YOUR GOAL:
Find every line in the records below that holds the word "program", and copy each one.

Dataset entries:

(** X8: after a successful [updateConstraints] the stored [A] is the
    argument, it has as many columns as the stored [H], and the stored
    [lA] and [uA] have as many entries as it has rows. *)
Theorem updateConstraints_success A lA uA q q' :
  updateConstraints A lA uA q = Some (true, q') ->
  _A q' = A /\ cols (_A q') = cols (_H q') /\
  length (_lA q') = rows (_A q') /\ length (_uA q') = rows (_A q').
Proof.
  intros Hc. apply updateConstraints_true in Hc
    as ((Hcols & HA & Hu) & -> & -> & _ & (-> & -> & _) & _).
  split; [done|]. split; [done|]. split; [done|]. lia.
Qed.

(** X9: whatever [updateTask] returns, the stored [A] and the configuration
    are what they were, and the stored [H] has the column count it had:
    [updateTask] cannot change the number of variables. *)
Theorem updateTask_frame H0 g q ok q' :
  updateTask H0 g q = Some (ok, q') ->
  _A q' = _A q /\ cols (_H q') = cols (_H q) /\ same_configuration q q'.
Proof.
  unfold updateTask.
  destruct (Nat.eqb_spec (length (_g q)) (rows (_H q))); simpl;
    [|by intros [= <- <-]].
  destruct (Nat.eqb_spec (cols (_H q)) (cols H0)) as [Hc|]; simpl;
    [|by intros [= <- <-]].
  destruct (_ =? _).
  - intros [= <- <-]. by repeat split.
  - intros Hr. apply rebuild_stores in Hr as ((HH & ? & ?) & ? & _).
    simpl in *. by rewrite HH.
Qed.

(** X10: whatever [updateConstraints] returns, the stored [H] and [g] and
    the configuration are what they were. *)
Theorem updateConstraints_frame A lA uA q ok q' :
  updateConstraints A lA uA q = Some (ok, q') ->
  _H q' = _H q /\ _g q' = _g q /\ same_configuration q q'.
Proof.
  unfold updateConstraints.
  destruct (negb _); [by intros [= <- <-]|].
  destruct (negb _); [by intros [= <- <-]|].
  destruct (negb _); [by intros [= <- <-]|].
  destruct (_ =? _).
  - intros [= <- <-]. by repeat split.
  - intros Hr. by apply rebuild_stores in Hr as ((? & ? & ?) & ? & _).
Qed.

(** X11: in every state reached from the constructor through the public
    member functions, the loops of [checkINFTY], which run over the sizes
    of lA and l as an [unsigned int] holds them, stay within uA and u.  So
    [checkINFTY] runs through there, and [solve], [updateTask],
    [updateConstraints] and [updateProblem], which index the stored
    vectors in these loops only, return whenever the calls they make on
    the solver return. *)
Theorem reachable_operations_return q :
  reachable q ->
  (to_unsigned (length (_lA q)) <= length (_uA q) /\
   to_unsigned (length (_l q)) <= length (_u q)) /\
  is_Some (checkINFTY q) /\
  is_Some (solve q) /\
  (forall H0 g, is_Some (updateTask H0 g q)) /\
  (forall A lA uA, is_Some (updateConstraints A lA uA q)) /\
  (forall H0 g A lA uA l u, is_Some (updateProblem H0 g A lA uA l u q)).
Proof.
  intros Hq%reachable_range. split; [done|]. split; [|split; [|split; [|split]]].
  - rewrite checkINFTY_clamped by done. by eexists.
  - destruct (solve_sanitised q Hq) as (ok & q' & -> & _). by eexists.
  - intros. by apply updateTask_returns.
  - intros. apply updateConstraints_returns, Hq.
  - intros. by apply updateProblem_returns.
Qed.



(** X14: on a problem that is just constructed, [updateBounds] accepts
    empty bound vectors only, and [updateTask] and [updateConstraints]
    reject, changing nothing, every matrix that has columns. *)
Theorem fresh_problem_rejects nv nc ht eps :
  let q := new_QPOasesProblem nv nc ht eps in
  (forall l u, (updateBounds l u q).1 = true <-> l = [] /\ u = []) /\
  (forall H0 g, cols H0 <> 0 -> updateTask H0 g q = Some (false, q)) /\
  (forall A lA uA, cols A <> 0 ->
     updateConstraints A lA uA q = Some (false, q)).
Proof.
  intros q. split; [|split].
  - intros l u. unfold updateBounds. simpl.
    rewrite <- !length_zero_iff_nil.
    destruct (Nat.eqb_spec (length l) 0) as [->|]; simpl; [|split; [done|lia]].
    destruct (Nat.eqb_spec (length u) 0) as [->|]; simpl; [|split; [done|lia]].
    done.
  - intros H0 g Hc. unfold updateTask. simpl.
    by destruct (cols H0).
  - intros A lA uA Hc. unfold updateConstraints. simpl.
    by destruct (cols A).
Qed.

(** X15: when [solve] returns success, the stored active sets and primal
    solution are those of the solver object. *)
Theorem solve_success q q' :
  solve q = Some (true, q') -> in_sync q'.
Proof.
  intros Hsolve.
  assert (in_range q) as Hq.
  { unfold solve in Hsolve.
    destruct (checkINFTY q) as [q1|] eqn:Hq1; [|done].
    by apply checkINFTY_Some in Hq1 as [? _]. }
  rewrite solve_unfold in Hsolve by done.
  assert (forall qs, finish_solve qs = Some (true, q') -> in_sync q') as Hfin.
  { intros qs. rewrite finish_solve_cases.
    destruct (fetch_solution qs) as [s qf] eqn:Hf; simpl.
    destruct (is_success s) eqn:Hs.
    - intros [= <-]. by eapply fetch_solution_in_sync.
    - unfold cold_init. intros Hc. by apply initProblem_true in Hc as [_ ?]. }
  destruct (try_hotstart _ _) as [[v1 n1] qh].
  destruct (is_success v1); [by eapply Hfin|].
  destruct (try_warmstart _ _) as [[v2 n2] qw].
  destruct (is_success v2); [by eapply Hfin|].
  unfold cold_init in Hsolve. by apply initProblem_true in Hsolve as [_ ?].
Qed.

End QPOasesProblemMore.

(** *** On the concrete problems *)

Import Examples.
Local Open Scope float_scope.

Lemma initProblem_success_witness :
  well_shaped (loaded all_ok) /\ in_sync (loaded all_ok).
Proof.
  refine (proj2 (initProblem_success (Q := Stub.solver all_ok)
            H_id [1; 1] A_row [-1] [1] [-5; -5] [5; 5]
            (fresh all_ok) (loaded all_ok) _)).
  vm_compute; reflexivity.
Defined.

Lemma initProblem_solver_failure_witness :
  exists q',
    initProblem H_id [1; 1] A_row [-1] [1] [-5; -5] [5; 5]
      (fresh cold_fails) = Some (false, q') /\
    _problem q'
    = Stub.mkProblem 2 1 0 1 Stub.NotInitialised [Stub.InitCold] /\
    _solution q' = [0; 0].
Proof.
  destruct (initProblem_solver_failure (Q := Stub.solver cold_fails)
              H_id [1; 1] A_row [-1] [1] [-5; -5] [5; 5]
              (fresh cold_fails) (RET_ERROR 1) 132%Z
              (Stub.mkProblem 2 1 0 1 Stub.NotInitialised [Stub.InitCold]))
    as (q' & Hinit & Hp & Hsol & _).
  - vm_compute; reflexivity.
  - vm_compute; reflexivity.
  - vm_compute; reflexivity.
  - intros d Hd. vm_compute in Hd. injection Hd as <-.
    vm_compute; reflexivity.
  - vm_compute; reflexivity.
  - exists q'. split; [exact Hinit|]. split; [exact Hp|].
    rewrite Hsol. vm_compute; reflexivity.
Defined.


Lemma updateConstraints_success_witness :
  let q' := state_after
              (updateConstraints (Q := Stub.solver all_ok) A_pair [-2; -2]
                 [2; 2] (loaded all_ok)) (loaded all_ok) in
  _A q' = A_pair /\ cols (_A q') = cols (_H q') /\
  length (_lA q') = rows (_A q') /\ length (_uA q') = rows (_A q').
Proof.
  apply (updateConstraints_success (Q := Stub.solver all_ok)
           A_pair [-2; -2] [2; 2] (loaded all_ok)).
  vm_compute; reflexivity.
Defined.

* * *

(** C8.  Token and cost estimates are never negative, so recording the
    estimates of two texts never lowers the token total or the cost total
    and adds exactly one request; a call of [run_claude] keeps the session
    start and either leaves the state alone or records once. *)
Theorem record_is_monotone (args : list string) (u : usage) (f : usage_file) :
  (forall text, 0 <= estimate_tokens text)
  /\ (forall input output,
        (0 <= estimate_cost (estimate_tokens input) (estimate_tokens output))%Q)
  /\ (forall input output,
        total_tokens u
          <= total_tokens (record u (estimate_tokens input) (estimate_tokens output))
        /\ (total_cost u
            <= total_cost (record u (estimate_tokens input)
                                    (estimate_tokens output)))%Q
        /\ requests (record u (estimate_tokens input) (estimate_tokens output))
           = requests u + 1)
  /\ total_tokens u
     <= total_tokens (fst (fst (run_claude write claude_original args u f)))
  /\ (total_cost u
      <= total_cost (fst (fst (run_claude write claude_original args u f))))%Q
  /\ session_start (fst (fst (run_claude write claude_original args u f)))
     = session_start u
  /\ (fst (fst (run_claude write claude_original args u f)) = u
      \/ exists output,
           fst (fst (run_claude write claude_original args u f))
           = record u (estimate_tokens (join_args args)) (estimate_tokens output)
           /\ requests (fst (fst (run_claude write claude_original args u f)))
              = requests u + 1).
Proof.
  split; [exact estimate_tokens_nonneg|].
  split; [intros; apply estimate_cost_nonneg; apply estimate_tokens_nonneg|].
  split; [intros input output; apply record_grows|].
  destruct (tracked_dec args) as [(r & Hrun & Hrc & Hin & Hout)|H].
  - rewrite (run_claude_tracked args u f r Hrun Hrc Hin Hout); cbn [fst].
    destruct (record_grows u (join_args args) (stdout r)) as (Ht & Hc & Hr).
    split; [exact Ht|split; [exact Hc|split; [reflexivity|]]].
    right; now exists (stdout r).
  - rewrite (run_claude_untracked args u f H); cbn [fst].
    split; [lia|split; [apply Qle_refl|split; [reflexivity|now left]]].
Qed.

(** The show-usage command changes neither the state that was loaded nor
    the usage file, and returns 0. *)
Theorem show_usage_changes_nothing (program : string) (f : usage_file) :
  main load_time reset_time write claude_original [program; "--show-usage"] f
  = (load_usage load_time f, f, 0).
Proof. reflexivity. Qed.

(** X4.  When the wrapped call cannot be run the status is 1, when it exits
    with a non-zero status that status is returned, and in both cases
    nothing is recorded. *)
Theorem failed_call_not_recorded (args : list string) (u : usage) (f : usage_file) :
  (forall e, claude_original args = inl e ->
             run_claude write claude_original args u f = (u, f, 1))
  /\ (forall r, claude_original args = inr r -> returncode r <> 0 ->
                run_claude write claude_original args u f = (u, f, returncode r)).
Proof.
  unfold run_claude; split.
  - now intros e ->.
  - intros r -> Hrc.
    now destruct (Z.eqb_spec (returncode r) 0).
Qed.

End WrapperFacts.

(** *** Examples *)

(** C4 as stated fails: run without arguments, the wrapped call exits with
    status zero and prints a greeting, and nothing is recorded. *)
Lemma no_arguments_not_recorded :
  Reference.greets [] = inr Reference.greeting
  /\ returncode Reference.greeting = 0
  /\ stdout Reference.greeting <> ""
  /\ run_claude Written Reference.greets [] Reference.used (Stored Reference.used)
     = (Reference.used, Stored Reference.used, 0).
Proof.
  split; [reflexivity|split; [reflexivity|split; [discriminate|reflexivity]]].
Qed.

EXERCISE OUTPUT:
Theorem show_usage_changes_nothing (program : string) (f : usage_file) :
  main load_time reset_time write claude_original [program; "--show-usage"] f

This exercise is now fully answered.